Repeatedly being exposed to something you’re allergic to might fix the problem — or it might make it way worse

I’ve always assumed that I could “adjust” to my pet allergies. I grew up with cats and a dog, and I think I survived that just fine. Then again, maybe I took way more Benadryl than I remember. 

None of this would be of much consequence, except that I am now living with two cats again. After a few weeks of this, I’m still just as sneezy and itchy as I was on the first night with them. So… was I wrong?

Maybe, maybe not. According to Purvi Parikh, an adult and pediatric allergist and immunologist with the Allergy & Asthma Network, “the evidence is kind of mixed.” “Some people find that when they’re living with an allergen, they become ‘immune’ to it in a way — their immune system becomes used to it and won’t react as strongly,” she explains. “But the opposite can occur, too, where someone’s allergy symptoms get worse from living with an allergen.”

Exactly what determines how someone will react to prolonged exposure to an allergen isn’t entirely clear. “We have no good way of knowing who is going to get better versus who is going to get worse. It’s kind of 50/50, but the whole idea of adjusting to an allergen is the principle behind allergy shots and allergy desensitization,“ says Parikh. “Allergy specialists treat people by giving them diluted doses of what they’re allergic to, and the idea is that eventually, someone becomes tolerant.

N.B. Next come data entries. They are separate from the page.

(** C7, the claim as stated fails: the info label takes part in equality.
    Two plain events of equal time, and two idle events of equal time,
    vessel and location, are unequal when their labels differ. *)
Lemma info_label_takes_part_in_equality :
  let v := {| vessel_id := 1; vessel_name := "v" |} in
  event_eqb (new_Event (Fin 5) (Some "a")) (new_Event (Fin 5) (Some "b")) = false
  /\ event_eqb (E_Idle (Fin 5) (Some "a") unstarted v (Port "A"))
               (E_Idle (Fin 5) (Some "b") unstarted v (Port "A")) = false.
Proof. split; reflexivity. Qed.

(** ** Removal *)

Lemma list_remove_None {A} (eq : A -> A -> bool) l value :
  list_remove eq l value = None <-> forall item, item ∈ l -> eq item value = false.
Proof.
  induction l as [|y l IH]; simpl.
  - split; [intros _ item Hin; inversion Hin|reflexivity].
  - destruct (eq y value) eqn:E.
    + split; [discriminate|]. intros H. rewrite (H y) in E; [discriminate|now left].
    + destruct (list_remove eq l value) as [l''|] eqn:Hr; simpl.
      * split; [discriminate|]. intros H.
        assert (Hn : Some l'' = None); [|discriminate].
        apply IH. intros item Hin. apply H. now right.
      * split; [|reflexivity]. intros _ item Hin.
        apply elem_of_cons in Hin as [->|Hin]; [assumption|].
        now apply (proj1 IH).
Qed.

Lemma list_remove_Some {A} (eq : A -> A -> bool) l value l' :
  list_remove eq l value = Some l' ->
  exists l1 item l2,
    l = l1 ++ item :: l2 /\ l' = l1 ++ l2 /\ eq item value = true
    /\ forall z, z ∈ l1 -> eq z value = false.
Proof.
  revert l'. induction l as [|y l IH]; simpl; intros l' H; [discriminate|].
  destruct (eq y value) eqn:E.
  - injection H as <-. exists [], y, l. repeat split; auto.
    intros z Hz. inversion Hz.
  - destruct (list_remove eq l value) as [l''|]; simpl in H; [|discriminate].
    injection H as <-.
    destruct (IH l'' eq_refl) as (l1 & item & l2 & -> & -> & Heq & Hl1).
    exists (y :: l1), item, l2. repeat split; auto.
    intros z Hz. apply elem_of_cons in Hz as [->|Hz]; auto.
Qed.

(** What one pass of the loop of [remove] does to the schedule, whether or
    not its log message can be formatted. *)
Lemma queue_remove_one e eng :
  queue (remove_one e eng).2 = drop_first_at (time e) (queue eng).
Proof.
  unfold remove_one.
  assert (H : forall q,
    match list_remove EventItem_eq q
            {| EventItem_time := time e; EventItem_event := e |} with
    | Some q' => q' = drop_first_at (time e) q
    | None => q = drop_first_at (time e) q
    end).
  { induction q as [|x q IH]; simpl; [reflexivity|].
    unfold EventItem_eq at 1. simpl.
    destruct (time_eqb (EventItem_time x) (time e)); [reflexivity|].
    destruct (list_remove EventItem_eq q _); simpl; now f_equal. }
  specialize (H (queue eng)).
  destruct (list_remove EventItem_eq (queue eng) _); cbv zeta;
    destruct (repr_raises _ e); simpl; assumption.
Qed.

Lemma remove_one_surroundings e eng :
  current_time (remove_one e eng).2 = current_time eng
  /\ vessel_location (remove_one e eng).2 = vessel_location eng
  /\ calls (remove_one e eng).2 = calls eng.
Proof.
  unfold remove_one. destruct (list_remove _ _ _); cbv zeta;
    destruct (repr_raises _ e); repeat split.
Qed.
(** * AutoDoc-Lambda, phase 3: the chunked documentation pipeline

    A shallow embedding of [cache_manager_improved.py] (class [CacheManager])
    and [chunk_processor_improved.py] (class [ChunkProcessor]).

    Modelling decisions, all local to this file:
    - Python [str] is [string], a sequence of characters with code points
      below 256; Python [int] is [Z]; Python [float] and DynamoDB [Decimal]
      are idealised as exact rationals [Q] (rounding is not modelled, so
      sums are stated up to [Qeq]).
    - Dictionaries with a fixed set of keys are records; the values read
      from the cache and from the generator have the types of their
      interfaces (texts are texts, costs and token counts are numbers).
    - A raised exception is the constructor [Raised] carrying [str(e)].
    - The DynamoDB table, the wall clock and the generator are external.  The
      table is a finite map inside the [World]; everything the outside world
      decides (backend faults, generator answers, the time) is read from an
      [Environment] of oracles indexed by a logical clock that ticks at every
      external call, so two calls with equal arguments may answer differently.
    - The worker pool runs each per-chunk job as one atomic step; a
      [schedule] (a permutation of the chunk list) is the order in which the
      jobs run and in which [as_completed] hands them back.  Jobs touch the
      table under their own key only, so this is every interleaving of the
      threads as long as the keys of the chunks differ. *)

From Stdlib Require Import ZArith QArith Lia Lqa Ascii String.
From Stdlib Require Import DecimalString DecimalZ.
From stdpp Require Import base list strings gmap sorting.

It’s a controlled setting, so it’s easier for us to figure out the appropriate dosing, whereas when you’re living with a pet, you can’t really control the dose of cat allergen you’re getting on a daily basis.”

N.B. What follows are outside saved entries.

(** * MailHarvest: the email harvesting pipeline of [src/email/MailHarvest.py]

    A shallow embedding of the IMAP connector ([ImapEmailConnector]), its
    HTML-to-text converter and content extractor, of the connector
    factory, of the export service and of the reader of exclusion files,
    followed by the properties the specification states about them and by
    further properties of the same code.

    Conventions of the embedding:
    - a Python [str] is a list of Unicode code points ([N]);
    - a Python [bytes] is a list of [byte];
    - a call that can raise returns a [Result];
    - the regular expressions of the source are values of [regex], run by a
      backtracking matcher with the priorities of Python's [re] module;
    - the IMAP server is a record of replies, and every command the
      connector sends is appended to a trace.

    What the standard library does for the program enters as data: the
    MIME parser gives the tree of parts of a message, the header and
    date helpers give the decoded subject, sender and date, and a file
    gives its lines. [str.lower], the opening of a connection and the
    writing of the export file are parameters of the code; [StrLower]
    gives [str.lower] as the interpreter computes it, for the statements
    that depend on the case of letters beyond ASCII. Lines printed on the
    console are left out. *)

From Stdlib.Strings Require Import String Ascii Byte.
From Stdlib Require Import List NArith ZArith Bool Lia.
Import ListNotations.

Set Implicit Arguments.

(** ** Python values *)

Definition str := list N.
Definition bytes := list byte.

(** [u "lit"] is the Python literal ['lit'] (ASCII literals only). *)
Definition u (s : string) : str :=
  List.map Byte.to_N (list_byte_of_string s).

(** [b "lit"] is the Python literal [b'lit']. *)
Definition b (s : string) : bytes := list_byte_of_string s.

So, you can indeed form an immunity toward something you were previously allergic to. In fact, as Parikh explained, this is how many allergies are treated in medical settings.  In the case of pets, though, that immunity might only apply to that specific pet. That is, I may develop an immunity toward Tokyo and Astrid (the cats I’m now living with), but this immunity wouldn’t necessarily extend to all cats. But because cat allergies are typically caused by a specific protein carried by all cats, it is possible that it would apply to the whole species. 

In any event, my symptoms are mild enough that I can live with it and take Benadryl as needed. However, Parikh recommends that anyone in this type of situation pay careful attention to their symptoms, and explore other treatment options if needed. “Allergies are the most common cause of asthma,” says Parikh. “There are instances where you can develop breathing problems and asthma [from being exposed to allergens], and that can be more dangerous. For that, you want to make sure you’re on the appropriate medications.”

Hopefully, I’ll be one of the lucky ones who gets better with time. Potentially, though, my asthma will worsen enough that I need treatment. Either way, for other people in similar situations, it’s probably worth consulting with a doctor, just to be safe.